Users who tested treadmill desks reported advice to retain a traditional desk with a seat and to alternate between sitting and walking at different desks while becoming accustomed to the treadmill desk. Additionally, reading email and surfing the Internet were found to be easier to manage than learning to type or write while standing and walking. Talking on the phone while walking can be disruptive in some cases either because of changing the breathing rate of the user or because of the noise from the treadmill itself.

A treadmill desk is not intended to provide aerobic exercise, but rather to keep the user's metabolism over the basal metabolic rate.

==Benefits of behavior modifications==
According to a study by James Levine at the Mayo Clinic, users can burn an estimated 100–130 calories per hour at speeds slower than 2 miles per hour. According to a 2007 Mayo Clinic study of office workers with obesity, "If sitting computer-time were replaced by walking-and-working, energy expenditure could increase by 100 cal/h. Thus, if obese individuals were to replace time spent sitting at the computer with walking computer time by 2–3 h/day, [...] a weight loss of 20–30 kg/year could occur." However, when Levine and associates actually conducted a 12-month trial in 2013, findings showed that subjects lost an average of 1.4 ± 3.3 kg (3 ± 7.2 lbs), with a higher rate of weight loss among obese subjects at 2.3 ± 3.5 kg ( 5 ± 7.7 lbs).
It is not clear if treadmill desks are an effective intervention to reduce sitting. Prolonged sitting is linked to an "increased risk of heart disease, obesity, diabetes, cancer, and even early death."

A study published in the open-access journal PLOS ONE found that usage of a treadmill desk had a modest negative effect on the ability to recall sequences of numbers, indicating a possible effect on memory. However, the study noted its small sample size (75) and the possibility of an adjustment period as limitations, and the researchers suggested that treadmill desks have considerable benefits as long as the possible, possibly short-term effects on memory are taken into account.

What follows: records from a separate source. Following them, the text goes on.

Definition MarshalVT {S} `{VT S} (m : option S) : result (list byte) :=
  match m with None => Ok [] | Some _ => marshal_vt (SizeVT m) (MarshalToSizedBufferVT m) end.

Definition MarshalToVT {S} `{VT S} (m : option S) : list byte -> result (list byte * Z) :=
  marshal_to_vt (SizeVT m) (MarshalToSizedBufferVT m).

(** [vt_encode] is the reference encoding, [vt_ok] the messages without unknown
    fields, and [vt_fill] replaces nil elements of lists by empty messages. *)
Class VTLaws (S : Type) `{VT S} := {
  vt_encode : S -> list byte;
  vt_ok : S -> Prop;
  vt_fill : S -> S;
  vt_marshals m : zlen (vt_encode m) < two63 ->
    marshals (MarshalToSizedBufferVT (Some m)) (vt_encode m) /\ SizeVT (Some m) = zlen (vt_encode m);
  vt_nil dAtA : MarshalToSizedBufferVT None dAtA = Ok (dAtA, 0);
  vt_nil_size : SizeVT None = 0;
  vt_encode_empty : vt_encode vt_empty = [];
  vt_back m : vt_ok m -> zlen (vt_encode m) < two63 -> UnmarshalVT (vt_encode m) vt_empty = done_ (vt_fill m);
  vt_total dAtA m : zlen dAtA < two63 -> good (fun _ => True) (UnmarshalVT dAtA m);
}.

#[export] Instance PID_vt : VT PID := {|
  vt_empty := empty_PID;
  CloneVT := PID_CloneVT;
  EqualVT := PID_EqualVT;
  MarshalToSizedBufferVT := PID_MarshalToSizedBufferVT;
  SizeVT := PID_SizeVT;
  UnmarshalVT := PID_UnmarshalVT;
|}.

#[export] Instance PID_laws : VTLaws PID.
Proof.
  refine {| vt_encode := PID_encode; vt_ok p := unknownFields p = []; vt_fill p := p |}.
  - intros m Hz. split; [by apply PID_marshals|by apply PID_size].
  - done.
  - done.
  - done.
  - apply PID_back.
  - intros dAtA m Hd. by apply unmarshal_good; [apply PID_field_good|].
Defined.

(** ** Fields *)

Section fields.
Context {M : Type}.

(** What the methods of a message do for one field; [fparse] follows the check of
    the wire type. *)
Record field := mkField {
  fnum : Z;
  fwire : Z;
  fput : M -> wstate -> result wstate;
  fsize : M -> Z -> Z;
  fparse : list byte -> Z -> Z -> M -> parsed (M * Z);
  fclone : M -> M -> M;
  fequal : M -> M -> bool;
}.

Definition f_string (num : Z) (get : M -> string) (set : string -> M -> M) : field := {|
  fnum := num; fwire := 2;
  fput m := when (0 <? zlen (str_bytes (get m))) (put_delimited (num * 8 + 2) (str_bytes (get m)));
  fsize m n := let l := zlen (str_bytes (get m)) in if 0 <? l then n + size_delimited l else n;
  fparse dAtA l iNdEx m := '(s, iNdEx) ⇐ read_string dAtA l iNdEx; done_ (set s m, iNdEx);
  fclone m r := set (get m) r;
  fequal this that := String.eqb (get this) (get that);
|}.

Definition f_strings (num : Z) (get : M -> list string) (set : list string -> M -> M) : field := {|
  fnum := num; fwire := 2;
  fput m := put_each (fun s => put_delimited (num * 8 + 2) (str_bytes s)) (get m);
  fsize m n := size_each (fun s => zlen (str_bytes s)) (get m) n;
  fparse dAtA l iNdEx m := '(s, iNdEx) ⇐ read_string dAtA l iNdEx; done_ (set (get m ++ [s]) m, iNdEx);
  fclone m r := set (get m) r;
  fequal this that := bool_decide (get this = get that);
|}.

Definition f_uint64 (num : Z) (get : M -> Z) (set : Z -> M -> M) : field := {|
  fnum := num; fwire := 0;
  fput m := when (negb (get m =? 0)) (put_varint (num * 8 + 0) (u64 (get m)));
  fsize m n := if negb (get m =? 0) then n + (1 + sov (u64 (get m))) else n;
  fparse dAtA l iNdEx m := '(v, iNdEx) ⇐ read_varint u64 dAtA l iNdEx; done_ (set v m, iNdEx);
  fclone m r := set (get m) r;
  fequal this that := get this =? get that;
|}.

Definition f_bool (num : Z) (get : M -> bool) (set : bool -> M -> M) : field := {|
  fnum := num; fwire := 0;
  fput m := when (get m) (put_byte (if get m then 1 else 0) ;;> put_byte (num * 8 + 0));
  fsize m n := if get m then n + 2 else n;
  fparse dAtA l iNdEx m := '(v, iNdEx) ⇐ read_varint i64 dAtA l iNdEx; done_ (set (negb (v =? 0)) m, iNdEx);
  fclone m r := set (get m) r;
  fequal this that := Bool.eqb (get this) (get that);
|}.

Context {S : Type} `{VT S}.

Definition f_message (num : Z) (get : M -> option S) (set : option S -> M -> M) : field := {|
  fnum := num; fwire := 2;
  fput m := when (bool_decide (is_Some (get m))) (put_message (num * 8 + 2) (MarshalToSizedBufferVT (get m)));
  fsize m n := if bool_decide (is_Some (get m)) then n + size_delimited (SizeVT (get m)) else n;
  fparse dAtA l iNdEx m :=
    '(s, iNdEx) ⇐ read_bytes dAtA l iNdEx;
    p ⇐ UnmarshalVT s (default vt_empty (get m)); done_ (set (Some p) m, iNdEx);
  fclone m r := set (CloneVT (get m)) r;
  fequal this that := EqualVT (get this) (get that);
|}.

Definition f_messages (num : Z) (get : M -> list (option S)) (set : list (option S) -> M -> M) : field := {|
  fnum := num; fwire := 2;
  fput m := put_each (fun x => put_message (num * 8 + 2) (MarshalToSizedBufferVT x)) (get m);
  fsize m n := size_each SizeVT (get m) n;
  fparse dAtA l iNdEx m :=
    '(s, iNdEx) ⇐ read_bytes dAtA l iNdEx;
    x ⇐ UnmarshalVT s vt_empty; done_ (set (get m ++ [Some x]) m, iNdEx);
  fclone m r := set (CloneVT <$> get m) r;
  fequal this that := equal_elems vt_empty EqualVT (get this) (get that);
|}.
End fields.
Arguments field : clear implicits.

(** ** Messages *)

Section messages.
Context {M : Type}.

(** A message type: its fields, in the order of their numbers, and its unknown
    fields. *)
Record codec := mkCodec {
  fields : list (field M);
  unknown : M -> list byte;
  set_unknown : list byte -> M -> M;
  empty : M;
}.
Variable c : codec.

(** Fields are written from the last to the first. *)
Fixpoint put_fields (fs : list (field M)) (m : M) : wstate -> result wstate :=
  match fs with
  | [] => Ok
  | f :: fs => put_fields fs m ;;> fput f m
  end.

Definition marshal_message (m : option M) (dAtA : list byte) : result (list byte * Z) :=
  match m with
  | None => Ok (dAtA, 0)
  | Some m => marshal_from (copy_back (unknown c m) ;;> put_fields (fields c) m) dAtA
  end.

Definition size_message (m : option M) : Z :=
  match m with
  | None => 0
  | Some m => foldl (fun n f => fsize f m n) 0 (fields c) + zlen (unknown c m)
  end.

Definition clone_message (m : option M) : option M :=
  match m with
  | None => None
  | Some m => Some (set_unknown c (copy_unknown (unknown c m)) (foldl (fun r f => fclone f m r) (empty c) (fields c)))
  end.

Definition equal_message (this that : option M) : bool :=
  match this, that with
  | None, None => true
  | Some this, Some that =>
      forallb (fun f => fequal f this that) (fields c) && bool_decide (unknown c this = unknown c that)
  | _, _ => false
  end.

(** The [switch] on the field number. *)
Definition field_case (fieldNum : Z) : option (Z -> list byte -> Z -> Z -> M -> parsed (M * Z)) :=
  match List.find (fun f => fnum f =? fieldNum) (fields c) with
  | Some f => Some (typed (fwire f) (fparse f))
  | None => None
  end.

Definition append_unknown (u : list byte) (m : M) : M := set_unknown c (unknown c m ++ u) m.

Definition unmarshal_message (dAtA : list byte) (m : M) : parsed M := unmarshal field_case append_unknown dAtA m.
End messages.
Arguments codec : clear implicits.

(** The methods the generator makes. *)
Definition codec_vt {M} (c : codec M) : VT M := {|
  vt_empty := empty c;
  CloneVT := clone_message c;
  EqualVT := equal_message c;
  MarshalToSizedBufferVT := marshal_message c;
  SizeVT := size_message c;
  UnmarshalVT := unmarshal_message c;
|}.

(** ** What a field promises *)

Section laws.
Context {M : Type}.

(** The reference encoding of a field; which messages have it as it should be; the
    value it has in a message that has not been parsed yet; and what parsing the
    encoding of [m] does to such a message. *)
Record fspec := mkSpec {
  s_enc : M -> list byte;
  s_ok : M -> Prop;
  s_fresh : M -> Prop;
  s_fill : M -> M -> M;
}.

Record field_laws (f : field M) (s : fspec) : Prop := {
  law_num : 1 <= fnum f < 16;
  law_put m : zlen (s_enc s m) < two63 -> writes (fput f m) (s_enc s m);
  law_size m n : zlen (s_enc s m) < two63 -> fsize f m n = n + zlen (s_enc s m);
  law_eats look add m m0 :
    look (fnum f) = Some (typed (fwire f) (fparse f)) -> s_ok s m -> s_fresh s m0 -> zlen (s_enc s m) < two63 ->
    eats look add (s_enc s m) m0 (s_fill s m m0);
  law_good dAtA i m : zlen dAtA < two63 -> 0 <= i ->
    good (fun '(_, i') => i <= i' <= zlen dAtA) (fparse f dAtA (zlen dAtA) i m);
}.

Definition string_spec (num : Z) (get : M -> string) (set : string -> M -> M) : fspec :=
  mkSpec (fun m => str_field (num * 8 + 2) (get m)) (fun _ => True) (fun m => get m = ""%string) (fun m => set (get m)).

However, another study conducted by James Levine found that computer task performance was lower while walking on a treadmill desk in comparison to standard chair sitting. Specifically, mouse performances were affected with a 14% decrease in mouse pointing speed and 106% increase in mouse error rate. Mouse accuracy and speed were affected more than typing performance.

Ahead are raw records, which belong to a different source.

(* ===== verification/Chat.v ===== *)
(** * The chat example ([examples/chat/server/main.go], [examples/chat/client/main.go])

    A server actor that forwards what its clients say, and the client actors.
    Both are receivers of a process; the client's main loop calls the engine. *)

From stdpp Require Import countable gmap.
From S2P Require Import Prelude Pid Messages Process Opts Engine MemberSet.

(** ** Messages *)

(** The generated messages of [examples/chat/types]. *)
Inductive chat_msg :=
  | CMessage (Msg Username : string)
  | CConnect (Username : string)
  | CDisconnect.
#[export] Instance chat_msg_eq_dec : EqDecision chat_msg.
Proof. solve_decision. Defined.

Definition chat_sum (m : chat_msg) : (string * string) + (string + unit) :=
  match m with CMessage t u => inl (t, u) | CConnect u => inr (inl u) | CDisconnect => inr (inr ()) end.
Definition sum_chat (s : (string * string) + (string + unit)) : chat_msg :=
  match s with inl (t, u) => CMessage t u | inr (inl u) => CConnect u | inr (inr _) => CDisconnect end.
#[export] Instance chat_msg_countable : Countable chat_msg.
Proof. by refine (inj_countable' chat_sum sum_chat _); intros []. Defined.

Definition chat_type (m : chat_msg) : string :=
  match m with CMessage _ _ => "*types.Message" | CConnect _ => "*types.Connect" | CDisconnect => "*types.Disconnect" end.
Definition say (m : chat_msg) : any := as_user (chat_type m) m.

(** ** The server *)

(** [clients] and [users], by address. *)
Record server := mkServer { clients : gmap string (option PID); users : gmap string string }.
Definition newServer : server := mkServer ∅ ∅.

(** The generated getter, of a nil pointer too. *)
Definition GetAddress (p : option PID) : string := match p with Some p => Address p | None => "" end.

Section server.
Context `{Range}.

(** The loop of [handleMessage]: what it forwarded before it ended or panicked. *)
Fixpoint forward_loop (m : any) (sender : option PID) (order : list (string * option PID))
  : list ctx_effect * option pvalue :=
  match order with
  | [] => ([], None)
  | (_, pid) :: order =>
      match pid, sender with
      | Some p, Some s =>
          let '(es, v) := forward_loop m sender order in
          (if negb (Equals p s) then ESend (Some p) m :: es else es, v)
      | _, _ => ([], Some (PVRuntime NilDeref))
      end
  end.

Definition handleMessage (m : any) (sender : option PID) (s : server) : list ctx_effect * option pvalue :=
  forward_loop m sender (range (clients s)).

Definition server_receive : ReceiveFunc server := fun s m sender =>
  match of_user m with
  | Some (CMessage _ _) => let '(es, v) := handleMessage m sender s in (s, es, v)
  | Some CDisconnect =>
      let cAddr := GetAddress sender in
      match clients s !! cAddr with
      | None => (s, [], Some (PVRuntime NilDeref))                  (* the warning reads [pid.Address] *)
      | Some pid =>
          match users s !! cAddr with
          | None => (s, [], match pid with Some _ => None | None => Some (PVRuntime NilDeref) end)
          | Some username => (mkServer (delete cAddr (clients s)) (delete username (users s)), [], None)
          end
      end
  | Some (CConnect username) =>
      let cAddr := GetAddress sender in
      match clients s !! cAddr, users s !! cAddr with
      | None, None => (mkServer (<[cAddr := sender]> (clients s)) (<[cAddr := username]> (users s)), [], None)
      | _, _ => (s, [], None)
      end
  | None => (s, [], None)
  end.

(** [e.Spawn(newServer, "server", actor.WithID("primary"))] *)
Definition server_opts (address : string) : Process.Opts server :=
  Process.mkOpts (fun _ => inl newServer) server_receive defaultMaxRestarts [] (NewPID address "server/primary") None.
End server.

(** ** The client *)

(** The receiver has no state of its own besides its configuration. *)
Definition client_receive (username : string) (serverPID : PID) : ReceiveFunc unit := fun r m sender =>
  match m with
  | AStarted => (r, [ESend (Some serverPID) (say (CConnect username))], None)
  | _ => (r, [], None)
  end.

(** The loop over the lines of the standard input. *)
Fixpoint scan (fuel : nat) (username : string) (serverPID clientPID : PID) (lines : list string) (e : Engine)
  : outcome Engine :=
  match lines with
  | [] => Returns e
  | line :: lines =>
      if String.eqb line "quit" then Returns e else
      obind (SendWithSender fuel (Some serverPID) (say (CMessage line username)) (Some clientPID) e) (fun e =>
      scan fuel username serverPID clientPID lines e)
  end.

(** What follows the spawn of the client; the context of the pill is awaited by
    the caller. *)
Definition client_main (fuel : nat) (username : string) (serverPID clientPID : PID) (lines : list string) (e : Engine)
  : outcome (Engine * Z) :=
  obind (scan fuel username serverPID clientPID lines e) (fun e =>
  obind (SendWithSender fuel (Some serverPID) (say CDisconnect) (Some clientPID) e) (fun e =>
  Poison fuel (Some clientPID) e)).

(** ** What the server does, abstractly *)

(** Who is in the room, and which addresses have left it. *)
Record room := mkRoom { joined : gmap string PID; gone : gset string }.

(** The new room, who is sent the message, and whether the server crashes. *)
Definition room_step (p : PID) (m : chat_msg) (t : room) : room * list PID * bool :=
  let a := Address p in
  match m with
  | CMessage _ _ => (t, filter (fun q => Equals q p = false) (map_to_list (joined t)).*2, false)
  | CConnect _ =>
      (if decide (a ∈ dom (joined t) ∪ gone t) then t else mkRoom (<[a := p]> (joined t)) (gone t), [], false)
  | CDisconnect =>
      match joined t !! a with
      | Some _ => (mkRoom (delete a (joined t)) ({[a]} ∪ gone t), [], false)
      | None => (t, [], true)
      end
  end.

(** A history: the deliveries of each message, until the server crashes. *)
Fixpoint room_run (ms : list (PID * chat_msg)) (t : room) : room * list (list PID) * bool :=
  match ms with
  | [] => (t, [], false)
  | (p, m) :: ms =>
      let '(t, to, crash) := room_step p m t in
      if crash then (t, [], true) else let '(t, tos, crash) := room_run ms t in (t, to :: tos, crash)
  end.

Section run.
Context `{Range}.
Fixpoint server_run (ms : list (PID * chat_msg)) (s : server) : server * list (list ctx_effect) * option pvalue :=
  match ms with
  | [] => (s, [], None)
  | (p, m) :: ms =>
      let '(s, es, v) := server_receive s (say m) (Some p) in
      match v with
      | Some v => (s, [], Some v)
      | None => let '(s, ess, v) := server_run ms s in (s, es :: ess, v)
      end
  end.
End run.

(** ** The server keeps the room *)

Definition names_ok (addrs : list string) (m : chat_msg) : Prop :=
  match m with CConnect u => u ∉ addrs | _ => True end.

#[export] Instance names_ok_dec addrs m : Decision (names_ok addrs m).
Proof. destruct m; cbn; apply _. Defined.

Section refinement.
Context `{Range}.
Implicit Types (t : room) (s : server).

(** [addrs]: the addresses the history comes from. *)
Record keeps_room (addrs : list string) (s : server) (t : room) : Prop := {
  kr_clients : clients s = Some <$> joined t;
  kr_users a : is_Some (users s !! a) <-> a ∈ dom (joined t) ∪ gone t;
  kr_names a u : users s !! a = Some u -> u ∉ addrs;
  kr_addrs a : a ∈ dom (joined t) ∪ gone t -> a ∈ addrs;
}.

A systematic review and meta-analysis of treadmill desks on energy expenditure, sitting time and cardiometabolic health in adults. The review took thirteen relevant studies with a total 351 participants. The results of the analysis showed a significant increase in energy expenditure (105.23 kcal per hour, 95% confidence interval [CI]: 90.41 to 120.4), and metabolic rate (5.0 mL/kg/min, 95% CI: 3.35 to 6.64) to treadmill users when comparing to sitting conditions. Additionally, there was a significant reduction in sitting time over a day period when comparing treadmill desks users vs. conventional desk (− 1.73 min per hour, 95% CI: − 3.3 to − 0.17). However, further studies must be conducted to show evidence of significant changes on cardiometabolic health.

==Styles and costs==

There are several types of treadmill desks available on the open market. Treadmill desks fall into three categories:
- desks designed to cover a traditional treadmill
- treadmills designed to fit under a standing desk
- desks fabricated on top of a treadmill by original equipment manufacturer (OEM).

In 2013 in the United States a product testing organization tested treadmills priced at $750 and $1500, and recommended that consumers purchase models with safety and personalization features appropriate for the individual users. Various guides to building a treadmill desk are available.